Assignment: Only the lines below starting at the one that contains "LogEntry.ResponseTime := EmptyString;" and ending at the one that contains "LogEntry.set_Error reason (LogEntry.set_StatusCode" are to be reproduced, exactly and with both ends kept.

Start of Entries provided

Lemma py_min_at_most (a b : float) (lo hi na da nb db : Z) :
  normal_in lo hi a → normal_in lo hi b → 0 ≤ da → 0 ≤ db →
  sf_at_most a na da → sf_at_most b nb db →
  normal_in lo hi (py_min a b) ∧
  sf_at_most (py_min a b) na da ∧ sf_at_most (py_min a b) nb db.
Proof.
  destruct a as [| | |[] ma ea]; cbn [normal_in]; try tauto.
  destruct b as [| | |[] mb eb]; cbn [normal_in]; try tauto.
  intros [Hma Hea] [Hmb Heb] Hda Hdb Ha Hb.
  set (K := Z.max 0 (- lo)).
  pose proof (sf_at_most_elim _ _ _ _ K Ha ltac:(lia) ltac:(lia)) as Ha'.
  pose proof (sf_at_most_elim _ _ _ _ K Hb ltac:(lia) ltac:(lia)) as Hb'.
  unfold py_min, SFltb, SFcompare.
  assert (Hlt : eb < ea ∨ (eb = ea ∧ Zpos mb < Zpos ma) →
                Zpos mb * 2 ^ (eb + K) ≤ Zpos ma * 2 ^ (ea + K)).
  { intros [Hc|[-> Hc]].
    - apply normal_value_lt; lia.
    - apply Z.mul_le_mono_nonneg_r; [|lia]. apply Z.pow_nonneg. lia. }
  assert (Hge : ea < eb ∨ (eb = ea ∧ Zpos ma ≤ Zpos mb) →
                Zpos ma * 2 ^ (ea + K) ≤ Zpos mb * 2 ^ (eb + K)).
  { intros [Hc|[-> Hc]].
    - apply normal_value_lt; lia.
    - apply Z.mul_le_mono_nonneg_r; [|lia]. apply Z.pow_nonneg. lia. }
  assert (Hsmall : Zpos mb * 2 ^ (eb + K) ≤ Zpos ma * 2 ^ (ea + K) →
                   sf_at_most (S754_finite false mb eb) na da).
  { intros Hle. apply (sf_at_most_intro _ _ _ _ K); [lia|lia|].
    apply Z.le_trans with (Zpos ma * 2 ^ (ea + K) * da); [|exact Ha'].
    apply Z.mul_le_mono_nonneg_r; assumption. }
  assert (Hlarge : Zpos ma * 2 ^ (ea + K) ≤ Zpos mb * 2 ^ (eb + K) →
                   sf_at_most (S754_finite false ma ea) nb db).
  { intros Hle. apply (sf_at_most_intro _ _ _ _ K); [lia|lia|].
    apply Z.le_trans with (Zpos mb * 2 ^ (eb + K) * db); [|exact Hb'].
    apply Z.mul_le_mono_nonneg_r; assumption. }
  destruct (Z.compare_spec eb ea) as [Heq|Hlt'|Hgt].
  - change (Pos.compare_cont Eq mb ma) with (Pos.compare mb ma).
    destruct (Pos.compare_spec mb ma) as [Hc|Hc|Hc]; cbn [normal_in];
      (split; [split; assumption|]).
    + split; [exact Ha|]. apply Hlarge, Hge. right. split; [assumption|lia].
    + split; [|exact Hb]. apply Hsmall, Hlt. right. split; [assumption|lia].
    + split; [exact Ha|]. apply Hlarge, Hge. right. split; [assumption|lia].
  - cbn [normal_in]. split; [split; assumption|].
    split; [|exact Hb]. apply Hsmall, Hlt. left. exact Hlt'.
  - cbn [normal_in]. split; [split; assumption|].
    split; [exact Ha|]. apply Hlarge, Hge. left. exact Hgt.
Qed.
(** One call of [load_tools_from_module] adds to the trace the import of
    the module named, at most one execution of it, and log entries. *)
Lemma load_tools_from_module_footprint (name : string) (w : World) :
  exists evs,
    trace (snd (load_tools_from_module host name w))
    = (trace w ++ EvImport name :: evs)%list
    /\ load_footprint name evs.
Proof.
  destruct (import_module_footprint name w) as (evs & Htr & Hfp).
  unfold load_tools_from_module, try_except, bind.
  destruct (import_module host name w) as [[module|e] w1]; simpl in Htr.
  - unfold append_tool_module at 1.
    set (w2 := mkWorld _ _ _ _ _).
    pose proof (for_each_register_trace (mod_attrs module) w2) as Hf.
    destruct (for_each (mod_attrs module) (register_if_tool host) w2)
      as [[u|e] w3]; simpl in Hf.
    + unfold logger_info, emit. simpl. rewrite Hf. subst w2. simpl.
      rewrite Htr. exists (evs ++ [EvLog INFO
                                      ("Loaded tools from module: " ++ name)])%list.
      split; [now rewrite <- app_assoc | now apply load_footprint_log].
    + destruct (isinstance e ImportError).
      * unfold logger_error, emit. simpl. rewrite Hf. subst w2. simpl.
        rewrite Htr.
        exists (evs ++ [EvLog ERROR ("Error loading tool module " ++ name
                                     ++ ": " ++ exn_str e)])%list.
        split; [now rewrite <- app_assoc | now apply load_footprint_log].
      * simpl. rewrite Hf. subst w2. simpl. exists evs. now split.
  - destruct (isinstance e ImportError).
    + unfold logger_error, emit. simpl. rewrite Htr.
      exists (evs ++ [EvLog ERROR ("Error loading tool module " ++ name
                                   ++ ": " ++ exn_str e)])%list.
      split; [now rewrite <- app_assoc | now apply load_footprint_log].
    + simpl. exists evs. now split.
Qed.
(** In the pool: what a run that returns [nil] has done. *)
Lemma pool_success w u st :
  Inv w u st -> 0 < concurrency u -> state st = Returned None ->
  completeCalls (calls st)
    = [(ID (MediaUpload' (session u)), UploadID (session u), parts st)]
  /\ length (parts st) = length (presignedURLs u)
  /\ 0 <= numParts u <= Z.of_nat (length (presignedURLs u))
  /\ failures st = []
  /\ completed st ≡ₚ seqZ 0 (numParts u)
  /\ (forall i, 0 <= i < numParts u ->
        exists url body resp, transferPart w u i = Uploads url body resp
                              /\ parts st !! Z.to_nat i = Some (partOf i resp))
  /\ (forall i : nat, numParts u <= Z.of_nat i -> (i < length (parts st))%nat ->
        parts st !! i = Some zeroPart).
Proof.
  intros HI Hc Hst. fields HI. rewrite Hst in Hstate.
  destruct Hstate as (Hcl & Hi & Hb & Hr & Hs).
  destruct (errChan st) as [|e errs] eqn:He; [|by destruct Hs].
  destruct Hs as [_ Hcalls]. rewrite Hb, Hr in *. simpl in *.
  assert (Hn : 0 <= numParts u).
  { destruct (Z.le_gt_cases 0 (numParts u)); [done|].
    rewrite Hneg in Hst by lia. done. }
  assert (failures st = []) as Hf.
  { apply Permutation_length in Herrs. rewrite length_fmap in Herrs.
    by destruct (failures st). }
  destruct Hexit as [_ Hj]; [lia|]. rewrite Hj, Hf in Hjobs. simpl in Hjobs.
  assert (next st = numParts u) as Hnx by (specialize (Hclosed Hcl); lia).
  rewrite Hnx in Hjobs.
  assert (Hall : forall i, 0 <= i < numParts u ->
            exists url body resp, transferPart w u i = Uploads url body resp
                                  /\ parts st !! Z.to_nat i = Some (partOf i resp)).
  { intros i Hi'. apply Hcomp. rewrite Hjobs. apply elem_of_seqZ. lia. }
  repeat split; try done.
  - destruct (Z.eq_dec (numParts u) 0) as [->|]; [lia|].
    destruct (Hall (numParts u - 1)) as (url & body & resp & Ht & _); [lia|].
    apply transferPart_Uploads_index in Ht.
    assert (is_Some (at_index (presignedURLs u) (numParts u - 1))) as Hs by eauto.
    apply at_index_is_Some in Hs. lia.
  - intros i Hi' Hl. apply Hunt; [|done]. rewrite Hjobs. intros H%elem_of_seqZ. lia.
Qed.
(** ** A small deployment, for the examples *)

Module Example.

(** The gateway [runGateway] builds for
    [-backends=http://localhost:8081,http://localhost:8082] and the
    default limits (main.go, lines 440-457), before any request. *)
Definition cfg : Config :=
  {| Port := 8080%Z;
     Backends := ["http://localhost:8081"; "http://localhost:8082"];
     RateLimitPerIP := 100%Z;
     RateLimitPerKey := 1000%Z;
     HealthCheckInterval := (10 * Second)%Z;
     APIKeys := <["key-test-1" := true]>
                  (<["key-test-2" := true]> (<["key-admin" := true]> ∅)) |}.

Definition gw : @Gateway binary64_Float64 :=
  {| config := cfg;
     lb := {| backends := (λ u, mkBackend u true) <$> Backends cfg;
              current := 0 |};
     rateLimiter := {| ipLimits := ∅; keyLimits := ∅ |};
     logger := [] |}.

(** Backends that answer every request with status 200 and a body. *)
Definition env : Env :=
  {| ServeHTTP := λ _ _, [CallWriteHeader 200%Z; CallWrite];
     Aborts := λ _ _, false;
     RFC3339 := λ _, "2026-01-01T00:00:00Z" |}.

(** The same deployment when the backends close the connection in the
    middle of the body: the proxy has sent the header and a part of the
    body, then panics. *)
Definition env_aborting : Env :=
  {| ServeHTTP := λ _ _, [CallWriteHeader 200%Z; CallWrite];
     Aborts := λ _ _, true;
     RFC3339 := λ _, "2026-01-01T00:00:00Z" |}.

(** A request received at [t] (in nanoseconds) and answered 5.3 ms later. *)
Definition clock (t : Time) : Clock :=
  {| t_start := t;
     t_allow := {| t_ip_new := t + 1000; t_ip := t + 2000;
                   t_key_new := t + 3000; t_key := t + 4000 |};
     t_end := t + 5300000 |}%Z.

Definition request (path remoteAddr key : string) : Request.t :=
  {| Request.Method := "GET"; Request.Path := path;
     Request.RemoteAddr := remoteAddr; Request.X_API_Key := key |}.

End Example.

(** ** The rest of main.go *)

(** [Gateway.handleHealth] (main.go, lines 151-175): what it writes to the
    client.  The loop of lines 158-163 counts the live backends from the
    left. *)
Definition StatusMethodNotAllowed : Z := 405.

Inductive HealthReply :=
| ReplyError (msg : string) (code : Z)
| ReplySummary (status : string) (healthy_backends total_backends : nat)
               (timestamp : string).

Definition count_healthy (bs : list Backend) : nat :=
  fold_left (λ healthy b, if Alive b then S healthy else healthy) bs 0.

Definition handleHealth (env : Env) (now : Time) (method : string)
    (lb : LoadBalancer) : HealthReply :=
  if negb (String.eqb method "GET")
  then ReplyError "Method not allowed" StatusMethodNotAllowed
  else ReplySummary "ok" (count_healthy (backends lb))
                    (length (backends lb)) (RFC3339 env now).

(** One tick of [healthCheckLoop] (main.go, lines 364-373): a check of
    every backend is started; each runs its critical section under the
    mutex of its own backend, in some order [order] of the slots.
    [probe idx] is what [client.Get] returned for the backend of slot
    [idx]. *)
Fixpoint run_checks (probe : nat → ProbeResult) (order : list nat)
    (lb : LoadBalancer) : LoadBalancer * list string :=
  match order with
  | [] => (lb, [])
  | idx :: rest =>
      let '(lb1, out1) := checkBackendHealth_at lb idx (probe idx) in
      let '(lb2, out2) := run_checks probe rest lb1 in
      (lb2, out1 ++ out2)
  end.

(** [NewGateway] (main.go, lines 86-130).  [parse u] is [url.Parse(u)]:
    the parsed URL as [URL.String()] prints it, or [None] for an error.
    [log_file] is what [os.OpenFile("gateway.log",
    os.O_CREATE|os.O_WRONLY|os.O_APPEND, 0644)] finds: [None] when the file
    cannot be opened, otherwise the entries the file holds already (none
    when it is created); the file is opened for appending and is not
    truncated. *)
Inductive NewGatewayError :=
| InvalidBackendURL (backendURL : string)
| OpenLogFailed.

(** The loop of lines 92-104, [acc] being [lb.backends] so far. *)
Fixpoint init_backends (parse : string → option string) (urls : list string)
    (acc : list Backend) : list Backend + string :=
  match urls with
  | [] => inl acc
  | backendURL :: rest =>
      match parse backendURL with
      | None => inr backendURL
      | Some parsedURL =>
          init_backends parse rest (acc ++ [{| URL := parsedURL; Alive := true |}])
      end
  end.

Section NewGatewayCode.
Context `{F : Float64}.

Definition NewGateway (parse : string → option string)
    (log_file : option (list LogEntry.t)) (cfg : Config)
    : Gateway + NewGatewayError :=
  match init_backends parse (Backends cfg) [] with
  | inr backendURL => inr (InvalidBackendURL backendURL)
  | inl bs =>
      match log_file with
      | Some held =>
          inl {| config := cfg;
                 lb := {| backends := bs; current := 0 |};
                 rateLimiter := {| ipLimits := ∅; keyLimits := ∅ |};
                 logger := held |}
      | None => inr OpenLogFailed
      end
  end.

(** Requests handled one after the other, each with its clock: the
    gateway afterwards and the trace of all of them.  A request whose
    handler panics ends there (net/http recovers the panic of a handler and
    closes the connection); the gateway serves the next one. *)
Fixpoint serve (env : Env) (reqs : list (Clock * Request.t)) (g : Gateway)
    : Gateway * list Event :=
  match reqs with
  | [] => (g, [])
  | (clk, r) :: rest =>
      let '(_, g1, tr1) := handleRequest env clk r g in
      let '(g2, tr2) := serve env rest g1 in
      (g2, tr1 ++ tr2)
  end.

End NewGatewayCode.

(** The configuration [runGateway] builds (main.go, lines 440-457). *)
Definition runGateway_config (port : Z) (backendsStr : string)
    (rateLimit keyRateLimit : Z) : Config :=
  {| Port := port;
     Backends := Split backendsStr ",";
     RateLimitPerIP := rateLimit;
     RateLimitPerKey := keyRateLimit;
     HealthCheckInterval := (10 * Second)%Z;
     APIKeys := <["key-admin" := true]>
                  (<["key-test-2" := true]> (<["key-test-1" := true]> ∅)) |}.

(** How often the byte [c] occurs in [s]. *)
Fixpoint count_byte (c : ascii) (s : string) : nat :=
  match s with
  | EmptyString => 0
  | String a s' => (if Ascii.eqb a c then 1 else 0) + count_byte c s'
  end.

(** The requests of a list that are not for [/health]. *)
Definition proxied_paths (reqs : list (Clock * Request.t)) : list string :=
  Request.Path <$>
    filter (λ r, Request.Path r ≠ "/health") (snd <$> reqs).

(** Whether a call returned. *)
Definition returned {A} (o : Outcome A) : bool :=
  match o with
  | Returned _ => true
  | Panicked => false
  end.

(** Of the requests [reqs], served one after the other from [g], those
    whose handler returns. *)
Fixpoint completed `{F : Float64} (env : Env) (reqs : list (Clock * Request.t))
    (g : Gateway) : list (Clock * Request.t) :=
  match reqs with
  | [] => []
  | (clk, r) :: rest =>
      let '(o, g1, _) := handleRequest env clk r g in
      (if returned o then [(clk, r)] else []) ++ completed env rest g1
  end.

(** The backend of slot [i] after a check with the probe [probe i]. *)
Definition probed (probe : nat → ProbeResult) (i : nat) (b : Backend) : Backend :=
  {| URL := URL b; Alive := negb (probe_failed (probe i)) |}.

(** The log entry of a request as lines 188-198 leave it, and as the three
    error exits complete it. *)
Definition base_entry (env : Env) (clk : Clock) (r : Request.t) : LogEntry.t :=
  let e := {| LogEntry.Timestamp := RFC3339 env (t_start clk);
              LogEntry.Method := Request.Method r;
              LogEntry.Path := Request.Path r;
              LogEntry.ClientIP := clientIP_of (Request.RemoteAddr r);
              LogEntry.APIKey := EmptyString;
              LogEntry.StatusCode := 0;
              LogEntry.ResponseTime := EmptyString;
              LogEntry.Backend := EmptyString;
              LogEntry.Error := EmptyString |} in
  if negb (String.eqb (Request.X_API_Key r) EmptyString)
  then LogEntry.set_APIKey (Request.X_API_Key r) e
  else e.

Definition error_entry (env : Env) (clk : Clock) (r : Request.t)
    (code : Z) (reason : string) : LogEntry.t :=
  LogEntry.set_Error reason (LogEntry.set_StatusCode code (base_entry env clk r)).

(** [strings.Join(pieces, sep)] for a separator of one byte. *)
Fixpoint Join (pieces : list string) (sep : ascii) : string :=
  match pieces with
  | [] => EmptyString
  | [w] => w
  | w :: ws => w +:+ String sep (Join ws sep)
  end.

(** The slots in the order in which [Next] scans them from the cursor [c],
    and the live ones among them. *)
Definition scan_order (bs : list Backend) (c : nat) : list nat :=
  (λ j, (c + j) mod length bs) <$> seq 0 (length bs).

Definition live_order (lb : LoadBalancer) : list nat :=
  filter (λ idx, LB.alive_at (backends lb) idx = true)
         (scan_order (backends lb) (current lb)).

(** * Properties *)

(** ** The load balancer *)

Section LoadBalancerFacts.
Import LB.

Lemma alive_at_lookup (bs : list Backend) (idx : nat) :
  alive_at bs idx = true ↔ ∃ b, bs !! idx = Some b ∧ Alive b = true.
Proof.
  unfold alive_at. destruct (bs !! idx) as [b|]; split.
  - intros H. by exists b.
  - by intros (b' & [= <-] & H).
  - discriminate.
  - by intros (b' & ? & _).
Qed.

End of Entries provided

Reply:
              LogEntry.ResponseTime := EmptyString;
              LogEntry.Backend := EmptyString;
              LogEntry.Error := EmptyString |} in
  if negb (String.eqb (Request.X_API_Key r) EmptyString)
  then LogEntry.set_APIKey (Request.X_API_Key r) e
  else e.

Definition error_entry (env : Env) (clk : Clock) (r : Request.t)
    (code : Z) (reason : string) : LogEntry.t :=
  LogEntry.set_Error reason (LogEntry.set_StatusCode code (base_entry env clk r)).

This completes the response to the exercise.